DeepMind published two collaborator results alongside the release. Laura Covill and Anne O'Donnell-Luria at the Broad Institute used AVI ranking to surface a variant in DNM1, a gene linked to epileptic encephalopathy, that earlier analysis had passed over; the prediction said it created an incorrect splice site, and experimental screens confirmed it. Gareth Hawkes at Exeter ran Atlas against whole-genome data from more than 54,000 UK Biobank participants, grouped rare variants by predicted molecular effect, and recovered 22 percent more non-coding associations than were visible in the statistical noise otherwise.
Every number in the Atlas is a model output. DeepMind says so directly, and its own disclaimer states that AlphaGenome has not been validated or approved for any clinical use. The Broad result was checked at the bench; the Exeter number is a statistical finding nobody outside the collaboration has replicated yet. The honest description of what shipped is a very large, very fast hypothesis generator, free to academics, with an explicit warning not to mistake it for an answer.

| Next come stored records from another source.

Lemma vec_remove_ok b i ls sb l v l1 l2 :
  vec_rep b ls sb → objects b !! l = Some v → ls (o_side_ v) = l1 ++ l :: l2 →
  ∃ b', remove l (Ctx b i) = Ok (tt, Ctx b' i) ∧
    vec_rep b' (side_upd ls (o_side_ v) (l1 ++ l2)) (s_delete (key v) sb) ∧
    pool_capacity (pool_ b') = pool_capacity (pool_ b).
Proof.
  intros [Hr Hside] Hv Hls. set (s := o_side_ v) in *.
  assert (Hin : l ∈ ls s) by (rewrite Hls; set_solver).
  destruct (Hside s) as (m & Hso & Hvs).
  destruct (side_ok_node _ _ _ _ _ _ Hso Hin Hv)
    as (m1 & pl & m2 & G1 & g1 & g2 & G2 & -> & Hls' & HF1 & Hlev & HF2).
  assert (l1 = concat G1 ++ g1 ∧ l2 = g2 ++ concat G2) as [-> ->].
  { rewrite Hls in Hls'. pose proof (sr_nodup _ _ _ Hr s) as Hnd. rewrite Hls in Hnd.
    by eapply NoDup_split_unique. }
  destruct (concat_split_sides _ _ _ _ _ _ _ _ _ Hr Hls) as (HndG & HfrS & HfrO).
  pose proof Hlev as (_ & Hh & Ht & Hd & _).
  destruct (dlist_node _ _ _ _ _ Hd Hv) as [Hpv Hnx]; simpl in Hpv, Hnx.
  destruct (unlinked_level_ends _ _ _ _ Hh Ht) as [Hh' Ht'].
  pose proof (lm_sorted_nodup _ _ (proj1 Hso)) as HndP.
  pose proof (vs_active _ _ _ _ Hvs) as Hac.
  apply Forall_app in Hac as [_ [(w & Hw & Hwh & Hwt) _]%Forall_cons]. simpl in Hw, Hwh, Hwt.
  pose proof (vs_best _ _ _ _ Hvs) as Hbest. pose proof (vs_linked _ _ _ _ Hvs) as Hlink.
  pose proof HndP as HndP'. rewrite fmap_app, fmap_cons in Hbest, Hlink, HndP'. simpl in *.
  pose proof (vec_remove_run b i l v _ m1.*1 m2.*1 w Hv Hw HndP' Hlink) as Hrun.
  fold s in Hrun. rewrite <-Hbest, put_same in Hrun.
  eexists. split; [apply Hrun|].
  { rewrite Hpv. intros ?%last_in. rewrite NoDup_app in HndG. set_solver. }
  { rewrite Hnx. intros ?%head_in. rewrite NoDup_app, NoDup_cons in HndG. set_solver. }
  { intros q. rewrite Hpv. intros ?%last_in. eapply dlist_alive; [exact Hd|set_solver]. }
  { intros q. rewrite Hnx. intros ?%head_in. eapply dlist_alive; [exact Hd|set_solver]. }
  clear Hrun. rewrite Hpv, Hnx.
  destruct (sr_split _ _ _ _ _ _ _ Hr Hls) as (o1 & w' & o2 & Hs & Hlen & Hw' & _).
  assert (w' = v) as -> by congruence.
  rewrite (sr_delete _ _ _ _ _ _ _ _ _ _ Hr Hls Hv Hs Hlen).
  destruct (pool_deallocate_live l (pool_ b)) as [Hlive Hcap].
  { rewrite (sr_pool _ _ _ Hr). by eapply elem_of_dom_2. }
  split; [split|done].
  - eapply sr_free; try done; simpl.
    + apply lookup_delete_eq.
    + intros k Hk. rewrite lookup_delete_ne by done. apply unlink_same_orders.
  - intros s0. simpl. destruct (decide (s0 = s)) as [->|Hs0].
    + rewrite side_vector_put, best_level_put, side_upd_eq. eexists. split.
      * eapply removed_side_ok; try done. apply Hso.
      * by eapply removed_vec_side.
    + rewrite side_vector_put_ne, best_level_put_ne, side_upd_ne by done.
      destruct (Hside s0) as (m & Hso0 & Hvs0). exists m. split; [|done].
      eapply side_ok_frame; [|exact Hso0]. intros k Hk. apply unlink_frame. by eapply HfrO.
Qed.

(** ** [insert] *)

Lemma vec_side_size V best m : vec_side maxLevels V best m → NoDup m.*1 → (length m.*1 ≤ size V)%nat.
Proof.
  intros Hvs Hnd. rewrite <-size_dom, <-(size_list_to_set (C := gset Z)) by done.
  apply subseteq_size. intros p Hp%elem_of_list_to_set. apply elem_of_dom.
  eapply dlist_alive; [by eapply vs_linked|done].
Qed.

That is a useful thing to be, and the field has spent years wishing for exactly this while being unable to run the experiments.
Sources: Google DeepMind · MarkTechPost
On the Editor's Desk
Anthropic published an economic scenario explorer this week, with a technical report by Korinek and colleagues, laying out three conditional futures for the US economy through 2030. In the extreme one, output doubles every four and a half years and knowledge-worker unemployment reaches 17.9 percent, roughly where Dario Amodei's own warnings from last May land. The paper assigns no probabilities to any of the three. It is worth its own space, and running it today would have made two thirds of this edition about Anthropic arguing with itself, so it is queued rather than dropped.

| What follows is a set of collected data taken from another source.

(* ===== verification/Queue.v ===== *)
(** * Queue: the single-producer single-consumer queue

    [quantlink::SPSCQueue<T>] ([lf_queue.h]) is code of the QuantLink submodule.
    The class [SPSCQueue] has the operations the exchange calls, from the side
    of one thread at a time, and [SPSCQueueLaws] what the exchange relies on:
    the queue is a bounded first-in first-out sequence, [push] refuses an
    element exactly when the queue is full, and [getNextRead] shows the oldest
    element without removing it, [nullptr] when there is none. *)

From S2P Require Import Prelude.

Class SPSCQueue (A Q : Type) := {
  push : A → Q → bool * Q;
  getNextRead : Q → option A;
  updateNextRead : Q → Q
}.

Class SPSCQueueLaws (A Q : Type) `{SPSCQueue A Q} := {
  queued : Q → list A;
  capacity : Q → nat;
  push_room a q :
    (length (queued q) < capacity q)%nat →
    ∃ q', push a q = (true, q') ∧ queued q' = queued q ++ [a] ∧ capacity q' = capacity q;
  push_full a q : (capacity q ≤ length (queued q))%nat → push a q = (false, q);
  next_read q : getNextRead q = head (queued q);
  pop_queued q : queued (updateNextRead q) = tail (queued q);
  pop_capacity q : capacity (updateNextRead q) = capacity q
}.

(** A queue on lists, for concrete runs. *)
Record list_queue (A : Type) := ListQueue { lq_capacity : nat; lq_items : list A }.
Arguments ListQueue {_} _ _.
Arguments lq_capacity {_} _.
Arguments lq_items {_} _.

#[global] Instance list_queue_ops A : SPSCQueue A (list_queue A) := {
  push a q :=
    if (length (lq_items q) <? lq_capacity q)%nat
    then (true, ListQueue (lq_capacity q) (lq_items q ++ [a])) else (false, q);
  getNextRead q := head (lq_items q);
  updateNextRead q := ListQueue (lq_capacity q) (tail (lq_items q))
}.

#[global] Instance list_queue_laws A : SPSCQueueLaws A (list_queue A).
Proof.
  refine {| queued := lq_items; capacity := lq_capacity |}; simpl; try done.
  - intros a q Hlt. destruct (Nat.ltb_spec (length (lq_items q)) (lq_capacity q)); [|lia]. eauto.
  - intros a q Hge. by destruct (Nat.ltb_spec (length (lq_items q)) (lq_capacity q)); [lia|].
Defined.

Section drain.
Context {A Q : Type} `{SPSCQueueLaws A Q}.

(** Reading an element that is there. *)
Lemma next_read_cons q a rest : queued q = a :: rest → getNextRead q = Some a.
Proof. intros Hq. by rewrite next_read, Hq. Qed.

Lemma next_read_nil q : queued q = [] → getNextRead q = None.
Proof. intros Hq. by rewrite next_read, Hq. Qed.
End drain.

We passed on the Justice Department's inquiry into how Nvidia structured its 2025 Groq licensing deal. The New York Times has it and Reuters and Bloomberg followed, but it is all sourced to people who would not be named, with no filing or docket to point a reader at. We also skipped Google's Mantis, an open-source harness that lets coding agents find and patch vulnerabilities, because Google documents it as a demonstration rather than a supported tool, and the interesting part will be what it finds once somebody outside Google runs it on real code. The FDA's generative-AI device docket came back around in aggregator coverage with its October 19 comment deadline attached; we ran that story when the docket opened in August and the deadline is not new.